**What the task asks:** Restate the data that follows exactly as it stands, beginning with the first line and ending with the line that contains "p; shared := y;".

(Collected data entries)
(* ===== verification/Peered.v ===== *)
(** * Peered dispatchers

    The [PeeredDispatcher] template of [object/dispatcher.h].  Two endpoints are
    created together, share one lock and point at each other until one of them
    loses its last handle.  A pair is modelled as one state, [PeerSys]: both
    endpoints, what else the lock of the pair protects ([shared]) and the part of
    the kernel the observers reach ([world]).  An operation names the endpoint it
    is called on by its [side]; a non-null [peer_] always points at the other
    side.  [X] is what a subclass adds to an endpoint; its [on_zero_handles_locked]
    and [OnPeerZeroHandlesLocked], static members of the template's [Self]
    argument, are the class [PeeredSelf]. *)

From S2P Require Import Prelude Zx Dispatcher.

Inductive side := Side0 | Side1.

#[export] Instance side_eq_dec : EqDecision side.
Proof. solve_decision. Defined.

Definition other (sd : side) : side :=
  match sd with Side0 => Side1 | Side1 => Side0 end.

Section Peered.
Context {W O : Type} {SO : StateObserver W O} {X Y : Type}.

Record Endpoint := mkEndpoint {
  base : Dispatcher O;
  peer_koid_ : Z;
  peer_ : bool;
  ext : X;
}.

Record PeerSys := mkPeerSys {
  ep0 : Endpoint;
  ep1 : Endpoint;
  shared : Y;
  world : W;
}.

Definition get (sd : side) (p : PeerSys) : Endpoint :=
  match sd with Side0 => ep0 p | Side1 => ep1 p end.

Definition put (sd : side) (e : Endpoint) (p : PeerSys) : PeerSys :=
  match sd with
  | Side0 => {| ep0 := e; ep1 := ep1 p; shared := shared p; world := world p |}
  | Side1 => {| ep0 := ep0 p; ep1 := e; shared := shared p; world := world p |}
  end.

Definition put_world (w : W) (p : PeerSys) : PeerSys :=
  {| ep0 := ep0 p; ep1 := ep1 p; shared := shared p; world := w |}.

Definition put_shared (y : Y) (p : PeerSys) : PeerSys :=
  {| ep0 := ep0 p; ep1 := ep1 p; shared := y; world := world p |}.

Definition with_base (d : Dispatcher O) (e : Endpoint) : Endpoint :=
  {| base := d; peer_koid_ := peer_koid_ e; peer_ := peer_ e; ext := ext e |}.
Definition with_ext (x : X) (e : Endpoint) : Endpoint :=
  {| base := base e; peer_koid_ := peer_koid_ e; peer_ := peer_ e; ext := x |}.
Definition with_peer (b : bool) (e : Endpoint) : Endpoint :=
  {| base := base e; peer_koid_ := peer_koid_ e; peer_ := b; ext := ext e |}.

(** Views of one side. *)
Definition sig (sd : side) (p : PeerSys) : Z := signals_ (base (get sd p)).
Definition xt (sd : side) (p : PeerSys) : X := ext (get sd p).
Definition has_peer (sd : side) (p : PeerSys) : bool := peer_ (get sd p).
Definition put_peer (sd : side) (b : bool) (p : PeerSys) : PeerSys :=
  put sd (with_peer b (get sd p)) p.
Definition put_xt (sd : side) (x : X) (p : PeerSys) : PeerSys := put sd (with_ext x (get sd p)) p.

(** [UpdateStateLocked] on one endpoint of the pair. *)
Definition UpdateStateLocked (sd : side) (clear_mask set_mask : Z) (p : PeerSys) : PeerSys :=
  let '(d, w) := UpdateState clear_mask set_mask (base (get sd p)) (world p) in
  put_world w (put sd (with_base d (get sd p)) p).

(** [AddObserverLocked] on one endpoint of the pair. *)
Definition AddObserverLockedAt (sd : side) (o : O) (ci : option CountInfo) (p : PeerSys) : PeerSys :=
  let '(d, w) := AddObserverLocked o ci (base (get sd p)) (world p) in
  put_world w (put sd (with_base d (get sd p)) p).

(** The pair after both constructors and both [Init] calls: koids in creation
    order, each endpoint pointing at the other. *)
Definition new_pair (k0 k1 signals : Z) (x0 x1 : X) (y : Y) (w : W) : PeerSys :=
  {| ep0 := {| base := new_dispatcher k0 signals; peer_koid_ := k1; peer_ := true; ext := x0 |};
     ep1 := {| base := new_dispatcher k1 signals; peer_koid_ := k0; peer_ := true; ext := x1 |};
     shared := y; world := w |}.

End Peered.

Arguments Endpoint : clear implicits.
Arguments PeerSys : clear implicits.

Class PeeredSelf (W O X Y : Type) := {
  peered_rights : Z;
  extra_signals : Z;
  on_zero_handles_locked : side -> PeerSys W O X Y -> PeerSys W O X Y;
  OnPeerZeroHandlesLocked : side -> PeerSys W O X Y -> PeerSys W O X Y;
}.

Section PeeredOps.
Context {W O : Type} {SO : StateObserver W O} {X Y : Type} {PS : PeeredSelf W O X Y}.
Implicit Types p : PeerSys W O X Y.

Definition user_signal_self (sd : side) (clear_mask set_mask : Z) p
    : zx_status_t * PeerSys W O X Y :=
  let allowed_signals := ZX_USER_SIGNAL_ALL .| extra_signals in
  if nz (set_mask .&~ allowed_signals) || nz (clear_mask .&~ allowed_signals)
  then (ZX_ERR_INVALID_ARGS, p)
  else (ZX_OK, UpdateStateLocked sd clear_mask set_mask p).

Definition user_signal_peer (sd : side) (clear_mask set_mask : Z) p
    : zx_status_t * PeerSys W O X Y :=
  let allowed_signals := ZX_USER_SIGNAL_ALL .| extra_signals in
  if nz (set_mask .&~ allowed_signals) || nz (clear_mask .&~ allowed_signals)
  then (ZX_ERR_INVALID_ARGS, p)
  else if negb (has_peer sd p) then (ZX_ERR_PEER_CLOSED, p)
  else (ZX_OK, UpdateStateLocked (other sd) clear_mask set_mask p).

(** [PeeredDispatcher::on_zero_handles]: the endpoint drops its peer, runs its
    own hook, and then the former peer forgets it and runs the other hook. *)
Definition on_zero_handles (sd : side) p : PeerSys W O X Y :=
  let peer := has_peer sd p in
  let p := put_peer sd false p in
  let p := on_zero_handles_locked sd p in
  if peer then OnPeerZeroHandlesLocked (other sd) (put_peer (other sd) false p) else p.

Definition PeerHasClosed (sd : side) p : bool := negb (has_peer sd p).

End PeeredOps.

(** ** Lemmas *)

Section PeeredLemmas.
Context {W O : Type} {SO : StateObserver W O} {X Y : Type}.
Implicit Types p : PeerSys W O X Y.

Lemma other_other sd : other (other sd) = sd.
Proof. by destruct sd. Qed.

Lemma other_ne sd : other sd <> sd.
Proof. by destruct sd. Qed.

Lemma get_put_eq sd e p : get sd (put sd e p) = e.
Proof. by destruct sd. Qed.

Lemma get_put_other sd e p : get (other sd) (put sd e p) = get (other sd) p.
Proof. by destruct sd. Qed.

Lemma get_other_put sd e p : get sd (put (other sd) e p) = get sd p.
Proof. by destruct sd. Qed.

Lemma get_put_world sd w p : get sd (put_world w p) = get sd p.
Proof. by destruct sd. Qed.

Lemma get_put_shared sd y p : get sd (put_shared y p) = get sd p.
Proof. by destruct sd. Qed.

Lemma put_get sd p : put sd (get sd p) p = p.
Proof. by destruct sd, p. Qed.

Lemma shared_put sd e p : shared (put sd e p) = shared p.
Proof. by destruct sd. Qed.

Lemma get_update_other sd c s p :
  get (other sd) (UpdateStateLocked sd c s p) = get (other sd) p.
Proof.
  unfold UpdateStateLocked. destruct (UpdateState _ _ _ _) as [d w].
  by rewrite get_put_world, get_put_other.
Qed.

Lemma get_other_update sd c s p :
  get sd (UpdateStateLocked (other sd) c s p) = get sd p.
Proof. rewrite <- (other_other sd) at 1 3. apply get_update_other. Qed.

Lemma get_update_eq sd c s p :
  get sd (UpdateStateLocked sd c s p) =
  with_base (UpdateState c s (base (get sd p)) (world p)).1 (get sd p).
Proof.
  unfold UpdateStateLocked. destruct (UpdateState _ _ _ _) as [d w].
  by rewrite get_put_world, get_put_eq.
Qed.

Lemma sig_update_eq sd c s p : sig sd (UpdateStateLocked sd c s p) = (sig sd p .&~ c) .| s.
Proof. unfold sig. rewrite get_update_eq. apply UpdateState_signals. Qed.

Lemma sig_update_other sd c s p : sig (other sd) (UpdateStateLocked sd c s p) = sig (other sd) p.
Proof. unfold sig. by rewrite get_update_other. Qed.

Lemma sig_other_update sd c s p : sig sd (UpdateStateLocked (other sd) c s p) = sig sd p.
Proof. unfold sig. by rewrite get_other_update. Qed.

Lemma xt_update sd sd' c s p : xt sd (UpdateStateLocked sd' c s p) = xt sd p.
Proof.
  unfold xt. destruct (decide (sd = sd')) as [->|Hne].
  - by rewrite get_update_eq.
  - assert (sd = other sd') as -> by (destruct sd, sd'; done). by rewrite get_update_other.
Qed.

Lemma has_peer_update sd sd' c s p : has_peer sd (UpdateStateLocked sd' c s p) = has_peer sd p.
Proof.
  unfold has_peer. destruct (decide (sd = sd')) as [->|Hne].
  - by rewrite get_update_eq.
  - assert (sd = other sd') as -> by (destruct sd, sd'; done). by rewrite get_update_other.
Qed.

Lemma shared_update sd c s p : shared (UpdateStateLocked sd c s p) = shared p.
Proof.
  unfold UpdateStateLocked. destruct (UpdateState _ _ _ _) as [d w].
  cbn [shared put_world]. by rewrite shared_put.
Qed.

Lemma sig_put_xt sd sd' x p : sig sd (put_xt sd' x p) = sig sd p.
Proof. by destruct sd, sd'. Qed.

Lemma has_peer_put_xt sd sd' x p : has_peer sd (put_xt sd' x p) = has_peer sd p.
Proof. by destruct sd, sd'. Qed.

Lemma xt_put_xt_eq sd x p : xt sd (put_xt sd x p) = x.
Proof. by destruct sd. Qed.

Lemma xt_put_xt_other sd x p : xt (other sd) (put_xt sd x p) = xt (other sd) p.
Proof. by destruct sd. Qed.

Lemma xt_other_put_xt sd x p : xt sd (put_xt (other sd) x p) = xt sd p.
Proof. by destruct sd. Qed.

Lemma shared_put_xt sd x p : shared (put_xt sd x p) = shared p.
Proof. by destruct sd. Qed.

Lemma sig_put_shared sd y p : sig sd (put_shared y p) = sig sd p.
Proof. by destruct sd. Qed.

Lemma xt_put_shared sd y p : xt sd (put_shared y p) = xt sd p.
Proof. by destruct sd. Qed.

Lemma has_peer_put_shared sd y p : has_peer sd (put_shared y p) = has_peer sd p.
Proof. by destruct sd. Qed.

Lemma sig_put_peer sd sd' b p : sig sd (put_peer sd' b p) = sig sd p.
Proof. by destruct sd, sd'. Qed.

Lemma xt_put_peer sd sd' b p : xt sd (put_peer sd' b p) = xt sd p.
Proof. by destruct sd, sd'. Qed.

Lemma has_peer_put_peer_eq sd b p : has_peer sd (put_peer sd b p) = b.
Proof. by destruct sd. Qed.

Lemma has_peer_put_peer_other sd b p :
  has_peer (other sd) (put_peer sd b p) = has_peer (other sd) p.
Proof. by destruct sd. Qed.

Lemma has_peer_other_put_peer sd b p :
  has_peer sd (put_peer (other sd) b p) = has_peer sd p.
Proof. by destruct sd. Qed.

(** Updates of one signal, read back. *)
Lemma has_sig_update_eq sd c s p k :
  0 <= k ->
  has (sig sd (UpdateStateLocked sd c s p)) (2 ^ k) =
  Z.testbit s k || (has (sig sd p) (2 ^ k) && negb (Z.testbit c k)).
Proof. intros Hk. rewrite sig_update_eq. by apply has_update. Qed.

(** An update that sets and clears nothing changes nothing, so guarding an update
    by its mask makes no difference. *)
Lemma update_nop sd p : UpdateStateLocked sd 0 0 p = p.
Proof.
  unfold UpdateStateLocked. rewrite UpdateState_idem by (by rewrite Z.ldiff_0_r, Z.lor_0_r).
  by destruct sd, p as [[] [] ? ?].
Qed.

Lemma update_if_clear sd c p :
  (if nz c then UpdateStateLocked sd c 0 p else p) = UpdateStateLocked sd c 0 p.
Proof.
  unfold nz. destruct (Z.eqb_spec c 0) as [->|]; simpl; [by rewrite update_nop | done].
Qed.

Lemma update_if_set sd s p :
  (if nz s then UpdateStateLocked sd 0 s p else p) = UpdateStateLocked sd 0 s p.
Proof.
  unfold nz. destruct (Z.eqb_spec s 0) as [->|]; simpl; [by rewrite update_nop | done].
Qed.

Lemma update_cond_set (b : bool) sd s p :
  (if b then UpdateStateLocked sd 0 s p else p) = UpdateStateLocked sd 0 (if b then s else 0) p.
Proof. destruct b; [done | by rewrite update_nop]. Qed.

Lemma update_cond_clear (b : bool) sd c p :
  (if b then UpdateStateLocked sd c 0 p else p) = UpdateStateLocked sd (if b then c else 0) 0 p.
Proof. destruct b; [done | by rewrite update_nop]. Qed.

(** A property of both sides, from it for one side and the other. *)
Lemma both_sides sd (P : side -> Prop) : P sd -> P (other sd) -> forall sd', P sd'.
Proof. by destruct sd; intros ? ? []. Qed.

Lemma testbit_if (b : bool) m k : Z.testbit (if b then m else 0) k = b && Z.testbit m k.
Proof. destruct b; [done|]. apply Z.bits_0. Qed.

(** User signals are the top eight bits, which the kernel's own signals avoid. *)
Lemma user_mask_bit m k :
  nz (m .&~ (ZX_USER_SIGNAL_ALL .| 0)) = false -> 0 <= k < 24 -> Z.testbit m k = false.
Proof.
  unfold nz. intros H Hk. apply negb_false_iff, Z.eqb_eq in H.
  assert (Z.testbit (m .&~ (ZX_USER_SIGNAL_ALL .| 0)) k = false) as HF by (rewrite H; apply Z.bits_0).
  rewrite Z.ldiff_spec, Z.lor_0_r in HF.
  assert (Z.testbit ZX_USER_SIGNAL_ALL k = false) as Hz.
  { assert (forallb (fun k => negb (Z.testbit ZX_USER_SIGNAL_ALL (Z.of_nat k))) (seq 0 24) = true)
      as HB by reflexivity.
    rewrite forallb_forall in HB. specialize (HB (Z.to_nat k)). rewrite Z2Nat.id in HB by lia.
    apply negb_true_iff, HB, in_seq. lia. }
  by rewrite Hz, andb_true_r in HF.
Qed.

End PeeredLemmas.

Create Rewrite HintDb peer.
#[export] Hint Rewrite @other_other @get_put_eq @get_put_other @get_other_put @get_put_world
  @get_put_shared @get_update_other @get_other_update @sig_update_eq @sig_update_other
  @sig_other_update @xt_update @has_peer_update @shared_update @sig_put_xt @has_peer_put_xt
  @xt_put_xt_eq @xt_put_xt_other @xt_other_put_xt @shared_put_xt @sig_put_shared @xt_put_shared
  @has_peer_put_shared @sig_put_peer @xt_put_peer @has_peer_put_peer_eq
  @has_peer_put_peer_other @has_peer_other_put_peer : peer.

(** Reduces signal tests of the goal: peered updates are pushed to the underlying
    signal sets and tests of a single bit of a constant mask are computed. *)
Ltac bits :=
  repeat match goal with
  | |- context [Z.testbit ?a ?k] =>
      let r := eval vm_compute in (Z.testbit a k) in
      match r with
      | true => change (Z.testbit a k) with true
      | false => change (Z.testbit a k) with false
      end
  end.

(** Reads the signals after a series of updates. *)
Ltac sigs :=
  autorewrite with peer; rewrite ?has_update by lia; rewrite ?Z.lor_spec, ?testbit_if, ?Z.bits_0;
  bits;
  repeat progress (cbn [negb]; rewrite ?andb_true_r, ?andb_false_r, ?orb_false_r, ?orb_true_r,
                   ?orb_false_l, ?andb_true_l, ?andb_false_l).

(** Decides goals on integer comparisons held as booleans. *)
Ltac zbool :=
  repeat match goal with
  | |- context [?a =? ?b] => destruct (Z.eqb_spec a b)
  | |- context [?a <? ?b] => destruct (Z.ltb_spec a b)
  | |- context [?a <=? ?b] => destruct (Z.leb_spec a b)
  | |- context [?a >? ?b] => rewrite (Z.gtb_ltb a b)
  | |- context [?a >=? ?b] => rewrite (Z.geb_leb a b)
  end; simpl; try done; try lia.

**Response:**
(* ===== verification/Peered.v ===== *)
(** * Peered dispatchers

    The [PeeredDispatcher] template of [object/dispatcher.h].  Two endpoints are
    created together, share one lock and point at each other until one of them
    loses its last handle.  A pair is modelled as one state, [PeerSys]: both
    endpoints, what else the lock of the pair protects ([shared]) and the part of
    the kernel the observers reach ([world]).  An operation names the endpoint it
    is called on by its [side]; a non-null [peer_] always points at the other
    side.  [X] is what a subclass adds to an endpoint; its [on_zero_handles_locked]
    and [OnPeerZeroHandlesLocked], static members of the template's [Self]
    argument, are the class [PeeredSelf]. *)

From S2P Require Import Prelude Zx Dispatcher.

Inductive side := Side0 | Side1.

#[export] Instance side_eq_dec : EqDecision side.
Proof. solve_decision. Defined.

Definition other (sd : side) : side :=
  match sd with Side0 => Side1 | Side1 => Side0 end.

Section Peered.
Context {W O : Type} {SO : StateObserver W O} {X Y : Type}.

Record Endpoint := mkEndpoint {
  base : Dispatcher O;
  peer_koid_ : Z;
  peer_ : bool;
  ext : X;
}.

Record PeerSys := mkPeerSys {
  ep0 : Endpoint;
  ep1 : Endpoint;
  shared : Y;
  world : W;
}.

Definition get (sd : side) (p : PeerSys) : Endpoint :=
  match sd with Side0 => ep0 p | Side1 => ep1 p end.

Definition put (sd : side) (e : Endpoint) (p : PeerSys) : PeerSys :=
  match sd with
  | Side0 => {| ep0 := e; ep1 := ep1 p; shared := shared p; world := world p |}
  | Side1 => {| ep0 := ep0 p; ep1 := e; shared := shared p; world := world p |}
  end.

Definition put_world (w : W) (p : PeerSys) : PeerSys :=
  {| ep0 := ep0 p; ep1 := ep1 p; shared := shared p; world := w |}.

Definition put_shared (y : Y) (p : PeerSys) : PeerSys :=
  {| ep0 := ep0 p; ep1 := ep1 p; shared := y; world := world p |}.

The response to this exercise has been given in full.